Scan the data below for lines containing the string "collidepoint" and give only how many there are.

| Information supplied |
--*--
Lemma QAgent_episode_loop_iteration (fuel : nat) (self : QAgent.t) (state : Z)
      (total : Q) (g : RandomState) (action : Z) (g1 : RandomState) (e : Chain.t)
      (next_state : Z) (reward : Q) (done : bool) (g2 : RandomState)
      (table : list (list Q)) :
  QAgent.act self state false g = Ok (action, g1) ->
  Chain.step (QAgent.env self) action g1
  = Ok (e, Chain.Transition next_state reward done, g2) ->
  QAgent.learn (QAgent.set_total_steps (QAgent.set_env self e)
                                       (QAgent.total_steps self + 1))
               state action reward next_state done
  = Ok (QAgent.set_q_values
          (QAgent.set_total_steps (QAgent.set_env self e) (QAgent.total_steps self + 1))
          table) ->
  QAgent.episode_loop (S fuel) self state total g
  = let self' := QAgent.set_q_values
                   (QAgent.set_total_steps (QAgent.set_env self e)
                                           (QAgent.total_steps self + 1))
                   table in
    if done then Ok (self', total + reward, g2)
    else QAgent.episode_loop fuel self' next_state (total + reward) g2.
Proof.
  intros Hact Hstep Hlearn. rewrite QAgent_episode_loop_S.
  unfold bind at 1. rewrite Hact. unfold bind at 1. rewrite Hstep.
  cbn [fst snd]. unfold bind, lift. rewrite Hlearn. cbv zeta.
  destruct done; reflexivity.
Qed.

(** C5: [QAgent.episode] runs the loop from the reset state, and every
    iteration of the loop, on the transition
    [(state, action, reward, next_state, done)] that [act] and [step] give
    it, goes on with the table in which [Q(state, action)] is replaced by
    [Q(state, action) + lr * (reward + target - Q(state, action))], where
    [target] is 0 on a terminal transition and the discounted maximum of the
    row of [next_state] otherwise. *)
Theorem QAgent_episode_td_update :
  (forall (self : QAgent.t) (g : RandomState),
      QAgent.episode self g
      = QAgent.episode_loop (S (length (QAgent.q_values self)))
                            (QAgent.set_env self (Chain.set_state (QAgent.env self) 0))
                            0 0 g) /\
  (forall (fuel : nat) (self : QAgent.t) (state : Z) (total : Q) (g : RandomState)
          (action : Z) (g1 : RandomState) (e : Chain.t) (next_state : Z) (reward : Q)
          (done : bool) (g2 : RandomState) (q : Q) (next_row : list Q),
      QAgent.act self state false g = Ok (action, g1) ->
      Chain.step (QAgent.env self) action g1
      = Ok (e, Chain.Transition next_state reward done, g2) ->
      getitem2 (QAgent.q_values self) state action = Ok q ->
      (done = false ->
       getitem (QAgent.q_values self) next_state = Ok next_row /\ next_row <> []) ->
      exists (target : Q) (table : list (list Q)),
        (if done then target = 0
         else exists m, is_max next_row m /\ target = QAgent.discount self * m) /\
        setitem2 (QAgent.q_values self) state action
                 (q + QAgent.lr self * (reward + target - q)) = Ok table /\
        getitem2 table state action = Ok (q + QAgent.lr self * (reward + target - q)) /\
        QAgent.episode_loop (S fuel) self state total g
        = let self' := QAgent.set_q_values
                         (QAgent.set_total_steps (QAgent.set_env self e)
                                                 (QAgent.total_steps self + 1))
                         table in
          if done then Ok (self', total + reward, g2)
          else QAgent.episode_loop fuel self' next_state (total + reward) g2).
Proof.
  split; [reflexivity|].
  intros fuel self state total g action g1 e next_state reward done g2 q next_row
         Hact Hstep Hq Hnext.
  destruct (QAgent_learn_table
              (QAgent.set_total_steps (QAgent.set_env self e)
                                      (QAgent.total_steps self + 1))
              state action reward next_state done q next_row Hq Hnext)
    as (target & table & Htarget & Hset & Hget & Hlearn).
  exists target, table. split; [exact Htarget|]. split; [exact Hset|].
  split; [exact Hget|].
  exact (QAgent_episode_loop_iteration fuel self state total g action g1 e next_state
           reward done g2 table Hact Hstep Hlearn).
Qed.

Lemma QAgent_episode_td_update_witness :
  exists (target : Q) (table : list (list Q)),
    (exists m, is_max [2; 3] m /\ target = QAgent.discount qagent3 * m) /\
    setitem2 (QAgent.q_values qagent3) 0 0
             (1 + QAgent.lr qagent3 * ((2 # 3) + target - 1)) = Ok table /\
    getitem2 table 0 0 = Ok (1 + QAgent.lr qagent3 * ((2 # 3) + target - 1)) /\
    QAgent.episode_loop 4 qagent3 0 0 g0
    = QAgent.episode_loop
        3
        (QAgent.set_q_values
           (QAgent.set_total_steps (QAgent.set_env qagent3 (Chain.set_state chain3 1))
                                   (QAgent.total_steps qagent3 + 1))
           table)
        1 (0 + (2 # 3)) (advance (advance (advance g0))).
Proof.
  apply (proj2 QAgent_episode_td_update 3%nat qagent3 0%Z 0 g0 0%Z (advance (advance g0))
               (Chain.set_state chain3 1) 1%Z (2 # 3) false
               (advance (advance (advance g0))) 1 [2; 3]).
  - reflexivity.
  - reflexivity.
  - reflexivity.
  - intros _. split; [reflexivity|discriminate].
Defined.

(** ** Frame of the updates *)

Lemma setitem2_Ok {A} (a a' : list (list A)) (i j : Z) (x : A) :
  setitem2 a i j x = Ok a' ->
  exists ki kj row,
    position2 a i j = Some (ki, kj) /\ a !! ki = Some row /\
    a' = <[ki := <[kj := x]> row]> a.
Proof.
  unfold setitem2, position2. intros H.
  destruct (getitem a i) as [row| |] eqn:Hrow; cbn in H; [|discriminate..].
  apply getitem_Ok in Hrow as (ki & Hki & Hrow).
  destruct (setitem row j x) as [row'| |] eqn:Hset; cbn in H; [|discriminate..].
  apply setitem_Ok in Hset as (kj & Hkj & ->).
  apply setitem_Ok in H as (ki' & Hki' & ->).
  rewrite Hki in Hki'. injection Hki' as <-.
  exists ki, kj, row. rewrite Hki, Hrow, Hkj. auto.
Qed.

Lemma entry_insert_ne {A} (a : list (list A)) (row : list A) (ki kj i j : nat) (x : A) :
  a !! ki = Some row -> (i, j) <> (ki, kj) ->
  entry (<[ki := <[kj := x]> row]> a) i j = entry a i j.
Proof.
  intros Hrow Hne. unfold entry.
  destruct (decide (i = ki)) as [->|Hi].
  - rewrite list_lookup_insert_eq by (by eapply lookup_lt_Some).
    rewrite Hrow. apply list_lookup_insert_ne. congruence.
  - by rewrite list_lookup_insert_ne.
Qed.

Lemma QAgent_learn_frame (self self' : QAgent.t) (state action : Z) (reward : Q)
      (next_state : Z) (done : bool) :
  QAgent.learn self state action reward next_state done = Ok self' ->
  exists ki kj,
    position2 (QAgent.q_values self) state action = Some (ki, kj) /\
    forall i j, (i, j) <> (ki, kj) ->
                entry (QAgent.q_values self') i j = entry (QAgent.q_values self) i j.
Proof.
  unfold QAgent.learn. intros H.
  destruct (if done then _ else _) as [target| |]; cbn in H; [|discriminate..].
  destruct (getitem2 _ state action) as [q| |]; cbn in H; [|discriminate..].
  destruct (setitem2 _ _ _ _) as [q'| |] eqn:Hset; cbn in H; [|discriminate..].
  injection H as <-. cbn.
  apply setitem2_Ok in Hset as (ki & kj & row & Hpos & Hrow & ->).
  exists ki, kj. split; [exact Hpos|]. intros i j Hne. by apply entry_insert_ne.
Qed.

Lemma QuantileAgent_learn_frame (self self' : QuantileAgent.t) (state action : Z)
      (reward : Q) (next_state : Z) (done : bool) :
  QuantileAgent.learn self state action reward next_state done = Ok self' ->
  QuantileAgent.cumulative_density self' = QuantileAgent.cumulative_density self /\
  exists ki kj,
    position2 (QuantileAgent.q_values self) state action = Some (ki, kj) /\
    forall i j, (i, j) <> (ki, kj) ->
                entry (QuantileAgent.q_values self') i j
                = entry (QuantileAgent.q_values self) i j.
Proof.
  unfold QuantileAgent.learn. intros H.
  destruct (QuantileAgent.bootstrap _ _ _ _) as [target| |]; cbn in H; [|discriminate..].
  destruct (getitem2 _ state action) as [q| |]; cbn in H; [|discriminate..].
  destruct (QuantileAgent.backward _ _ _) as [grad| |]; cbn in H; [|discriminate..].
  destruct (setitem2 _ _ _ _) as [q'| |] eqn:Hset; cbn in H; [|discriminate..].
  injection H as <-. cbn. split; [reflexivity|].
  apply setitem2_Ok in Hset as (ki & kj & row & Hpos & Hrow & ->).
  exists ki, kj. split; [exact Hpos|]. intros i j Hne. by apply entry_insert_ne.
Qed.

Lemma QuantileAgent_episode_loop_S (fuel : nat) (self : QuantileAgent.t) (state : Z)
      (total : Q) :
  QuantileAgent.episode_loop (S fuel) self state total =
  (action <- QuantileAgent.act self state false ;;
   sr <- Chain.step (QuantileAgent.env self) action ;;
   match snd sr with
   | Chain.PyNone => lift (Raise TypeError)
   | Chain.Transition next_state reward done =>
       self1 <- lift (QuantileAgent.learn
                        (QuantileAgent.set_total_steps
                           (QuantileAgent.set_env self (fst sr))
                           (QuantileAgent.total_steps self + 1))
                        state action reward next_state done) ;;
       if done then ret (self1, total + reward)
       else QuantileAgent.episode_loop fuel self1 next_state (total + reward)
   end).
Proof. reflexivity. Qed.

Lemma QuantileAgent_episode_loop_density (fuel : nat) (self self' : QuantileAgent.t)
      (state : Z) (total total' : Q) (g g' : RandomState) :
  QuantileAgent.episode_loop fuel self state total g = Ok (self', total', g') ->
  QuantileAgent.cumulative_density self' = QuantileAgent.cumulative_density self.
Proof.
  revert self state total g. induction fuel as [|fuel IH]; intros self state total g H.
  - discriminate.
  - rewrite QuantileAgent_episode_loop_S in H. unfold bind in H.
    destruct (QuantileAgent.act self state false g) as [[action g1]| |]; [|discriminate..].
    destruct (Chain.step _ action g1) as [[[e res] g2]| |]; [|discriminate..].
    cbn [fst snd] in H. destruct res as [next_state reward done|]; [|discriminate].
    unfold lift in H.
    destruct (QuantileAgent.learn _ _ _ _ _ _) as [self1| |] eqn:Hlearn; [|discriminate..].
    apply QuantileAgent_learn_frame in Hlearn as [Hcd _]. cbn in Hcd.
    destruct done.
    + unfold ret in H. injection H as <- _ _. exact Hcd.
    + apply IH in H. congruence.
Qed.

(** C10: an update of either agent changes the table at the position of
    [(state, action)] only, and neither the update, nor an episode, nor the
    clamping of the step count changes [cumulative_density]. *)
Theorem updates_frame :
  (forall (self self' : QAgent.t) state action reward next_state done,
      QAgent.learn self state action reward next_state done = Ok self' ->
      exists ki kj,
        position2 (QAgent.q_values self) state action = Some (ki, kj) /\
        forall i j, (i, j) <> (ki, kj) ->
                    entry (QAgent.q_values self') i j = entry (QAgent.q_values self) i j) /\
  (forall (self self' : QuantileAgent.t) state action reward next_state done,
      QuantileAgent.learn self state action reward next_state done = Ok self' ->
      QuantileAgent.cumulative_density self' = QuantileAgent.cumulative_density self /\
      exists ki kj,
        position2 (QuantileAgent.q_values self) state action = Some (ki, kj) /\
        forall i j, (i, j) <> (ki, kj) ->
                    entry (QuantileAgent.q_values self') i j
                    = entry (QuantileAgent.q_values self) i j) /\
  (forall (self self' : QuantileAgent.t) (g g' : RandomState) (r : Q),
      QuantileAgent.episode self g = Ok (self', r, g') ->
      QuantileAgent.cumulative_density self' = QuantileAgent.cumulative_density self) /\
  (forall (self : QuantileAgent.t) (n : Z),
      QuantileAgent.cumulative_density (QuantileAgent.set_total_steps self n)
      = QuantileAgent.cumulative_density self).
Proof.
  split; [|split; [|split]].
  - intros. by eapply QAgent_learn_frame.
  - intros. by eapply QuantileAgent_learn_frame.
  - intros self self' g g' r H. unfold QuantileAgent.episode, Chain.reset in H.
    by apply QuantileAgent_episode_loop_density in H.
  - reflexivity.
Qed.
(** The bot's move, once the delay has passed. *)
Lemma bot_moves now1 now2 s (h : heap) :
  session_ok h s → turn s = AI → game_over s = false →
  2000 ≤ now2 - match ai_think_start s with None => now1 | Some t => t end →
  ∃ b col sc r s' h',
    h !! board_ref s = Some b ∧
    best_move b AI_PIECE = Ret (Some col, sc) ∧
    get_next_open_row b col = Ret (Some r) ∧
    bot_turn now1 now2 s h = Ret (s', h') ∧
    board_ref s' = board_ref s ∧
    h' !! board_ref s = Some (place b r col AI_PIECE) ∧
    history s' = history s ++ [(col, Some r, AI_PIECE)] ∧
    game_over s' = terminal (place b r col AI_PIECE) ∧
    (if game_over s' then turn s' = AI
     else turn s' = PLAYER ∧ ai_think_start s' = None) ∧
    session_ok h' s'.
Proof.
  intros Hok Hai Hover Hwait.
  pose proof (session_turn h s Hok Hover) as Heven. rewrite Hai in Heven.
  assert (Heven' : Nat.even (length (history s)) = false).
  { by destruct (Nat.even _). }
  clear Heven.
  destruct Hok as (b & Hl & Hrep & Hterm & _). rewrite Hover in Hterm.
  symmetry in Hterm.
  pose proof (replays_shape _ _ Hrep) as Hb.
  assert (Hmover : AI_PIECE = mover (length (history s))).
  { unfold mover. by rewrite Heven'. }
  pose proof (terminal_false b Hterm) as (_ & _ & Hvalid).
  destruct (best_move_spec b AI_PIECE Hb) as (res & Hbest & Hspec).
  destruct (valid_columns b) as [|c0 cols] eqn:Hcols; [done|].
  destruct Hspec as (col & sc & -> & Hcol & _). rewrite <- Hcols in Hcol.
  set (copy := fresh (dom h)).
  destruct (pick_best_move_run copy b AI_PIECE Hb eq_refl (<[copy := b]> h))
    as (res & h2 & Hres & Hrun & Hsub); [apply lookup_insert_eq|].
  rewrite Hbest in Hres. injection Hres as <-.
  assert (Hl2 : h2 !! board_ref s = Some b).
  { eapply lookup_weaken; [|done]. rewrite lookup_insert_ne; [done|].
    intros Heq. pose proof (fresh_loc_None h) as Hnone. fold copy in Hnone.
    rewrite Heq in Hnone. by rewrite Hl in Hnone. }
  destruct (drop_in_run h2 _ b col AI_PIECE Hl2 Hb Hcol eq_refl)
    as (r & Hrow & Hr & Hc & Hempty & _ & _).
  pose proof (place_shape b r col AI_PIECE Hb) as Hb'.
  assert (Htop : (cell b (ROW_COUNT - 1) col =? EMPTY) = true).
  { apply valid_columns_spec in Hcol as [_ Htop]. by apply Z.eqb_eq. }
  pose proof (terminal_moved b r col 1 Hb Hr Hc Hempty Hterm) as Hmoved.
  change (mover 1) with AI_PIECE in Hmoved.
  assert (Hstep : ∃ s', bot_turn now1 now2 s h
            = Ret (s', <[board_ref s := place b r col AI_PIECE]> h2) ∧
          board_ref s' = board_ref s ∧
          history s' = history s ++ [(col, Some r, AI_PIECE)] ∧
          game_over s' =
            (wins (place b r col AI_PIECE) AI_PIECE ||
             (length (valid_columns (place b r col AI_PIECE)) =? 0)%nat) ∧
          (if game_over s' then turn s' = AI
           else turn s' = PLAYER ∧ ai_think_start s' = None)).
  { unfold bot_turn. rewrite Hai, Hover. cbn [Z.eqb andb negb Pos.eqb AI].
    cbv zeta. rewrite (proj2 (Z.ltb_ge _ _) Hwait). assignments.
    rewrite (bind_ndarray_copy _ _ _ _ Hl). fold copy.
    rewrite (bind_run _ _ _ _ _ Hrun). cbn [fst].
    rewrite (bind_deref _ _ _ _ Hl2),
      (bind_lift _ _ _ _ (is_valid_location_cell b col Hb Hc)), Htop.
    rewrite (bind_drop_in _ b r col AI_PIECE) by done.
    rewrite (bind_deref _ (place b r col AI_PIECE)) by apply lookup_insert_eq.
    rewrite (bind_lift _ _ _ _ (winning_move_Ret _ AI_PIECE Hb')).
    destruct (wins _ AI_PIECE).
    { eexists. split; [reflexivity|]. assignments. by rewrite Hai. }
    rewrite (bind_lift _ _ _ _ (get_valid_locations_Ret _ Hb')).
    destruct (length _ =? 0)%nat eqn:Hfull.
    { eexists. split; [reflexivity|]. assignments. by rewrite Hai. }
    eexists. split; [reflexivity|]. assignments. by rewrite Hover. }
  destruct Hstep as (s' & Hstep & Hbr & Hhist & Hgo & Hnext).
  exists b, col, (Int sc), r, s', (<[board_ref s := place b r col AI_PIECE]> h2).
  split_and!; try done; [apply lookup_insert_eq|by rewrite Hmoved|].
  eapply (moved_ok h2 s); try done.
  - intros _. by exists (Int sc).
  - rewrite Heven'. by destruct (game_over s'); [|destruct Hnext].
Qed.

Lemma bot_turn_ok now1 now2 s (h : heap) :
  session_ok h s →
  ∃ s' h', bot_turn now1 now2 s h = Ret (s', h') ∧ session_ok h' s'.
Proof.
  intros Hok.
  destruct ((turn s =? AI) && negb (game_over s)) eqn:Hguard.
  - apply andb_true_iff in Hguard as [Hai%Z.eqb_eq Hover%negb_true_iff].
    destruct (now2 - match ai_think_start s with None => now1 | Some t => t end
              <? 2000) eqn:Hwait.
    + unfold bot_turn. rewrite Hai, Hover. cbn [Z.eqb andb negb Pos.eqb AI].
      cbv zeta. rewrite Hwait. eexists _, h. split; [reflexivity|].
      by eapply session_ok_fields.
    + apply Z.ltb_ge in Hwait.
      destruct (bot_moves now1 now2 s h Hok Hai Hover Hwait)
        as (b & col & sc & r & s' & h' & _ & _ & _ & Hrun & _ & _ & _ & _ & _ & Hok').
      by exists s', h'.
  - unfold bot_turn. rewrite Hguard. by exists s, h.
Qed.

Lemma running_ok (m : St session) (h : heap) :
  (∃ s' h', m h = Ret (s', h') ∧ session_ok h' s') →
  ∃ o h', (s ← m; mret (Running s)) h = Ret (o, h') ∧ outcome_ok h' o.
Proof.
  intros (s' & h' & Hrun & Hok). exists (Running s'), h'.
  by rewrite (bind_run _ _ _ _ _ Hrun).
Qed.

Lemma on_click_ok now pos s (h : heap) :
  session_ok h s → pos.1 < WINDOW_WIDTH →
  ∃ o h', on_click now pos s h = Ret (o, h') ∧ outcome_ok h' o.
Proof.
  intros Hok Hx. unfold on_click. cbv zeta.
  set (s0 := set_recommendation_msg "" (set_warning_msg "" s)).
  assert (Hok0 : session_ok h s0) by (by eapply session_ok_fields).
  change (game_over s0) with (game_over s).
  destruct (game_over s) eqn:Hover.
  - destruct (collidepoint play_again_rect pos);
      [apply running_ok, play_again_ok|].
    destruct (collidepoint exit_rect pos); [by exists Exited, h|].
    by exists (Running s0), h.
  - destruct (collidepoint undo_rect pos);
      [by apply running_ok, undo_ok|].
    destruct (collidepoint restart_rect pos);
      [apply running_ok, restart_ok|].
    destruct (collidepoint solution_rect pos);
      [by apply running_ok, solution_ok|].
    destruct (turn s0 =? PLAYER) eqn:Hturn; [|by exists (Running s0), h].
    apply Z.eqb_eq in Hturn. by apply running_ok, player_click_ok.
Qed.

Lemma handle_event_ok now e s (h : heap) :
  session_ok h s → in_window e →
  ∃ o h', handle_event now e s h = Ret (o, h') ∧ outcome_ok h' o.
Proof.
  intros Hok Hin. destruct e as [|pos|button pos|]; cbn [handle_event].
  - by exists Exited, h.
  - by exists (Running s), h.
  - destruct (button =? 1); [by apply on_click_ok|by exists (Running s), h].
  - by exists (Running s), h.
Qed.

Lemma handle_events_ok events s (h : heap) :
  session_ok h s → Forall (λ ne, in_window ne.2) events →
  ∃ o h', handle_events events s h = Ret (o, h') ∧ outcome_ok h' o.
Proof.
  revert s h. induction events as [|[now e] events IH]; intros s h Hok Hin.
  - by exists (Running s), h.
  - apply Forall_cons in Hin as [Hin Hins]. cbn [handle_events].
    destruct (handle_event_ok now e s h Hok Hin) as (o & h1 & Hrun & Hok1).
    rewrite (bind_run _ _ _ _ _ Hrun).
    destruct o as [s1|]; [by apply IH|by exists Exited, h1].
Qed.

Lemma loop_iteration_ok input s (h : heap) :
  session_ok h s → input_in_window input →
  ∃ o h', loop_iteration input s h = Ret (o, h') ∧ outcome_ok h' o.
Proof.
  destruct input as [[events now1] now2]. intros Hok Hin.
  unfold loop_iteration.
  destruct (handle_events_ok events s h Hok Hin) as (o & h1 & Hrun & Hok1).
  rewrite (bind_run _ _ _ _ _ Hrun).
  destruct o as [s1|]; [|by exists Exited, h1].
  by apply running_ok, bot_turn_ok.
Qed.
--*--
| Exercise answer |
5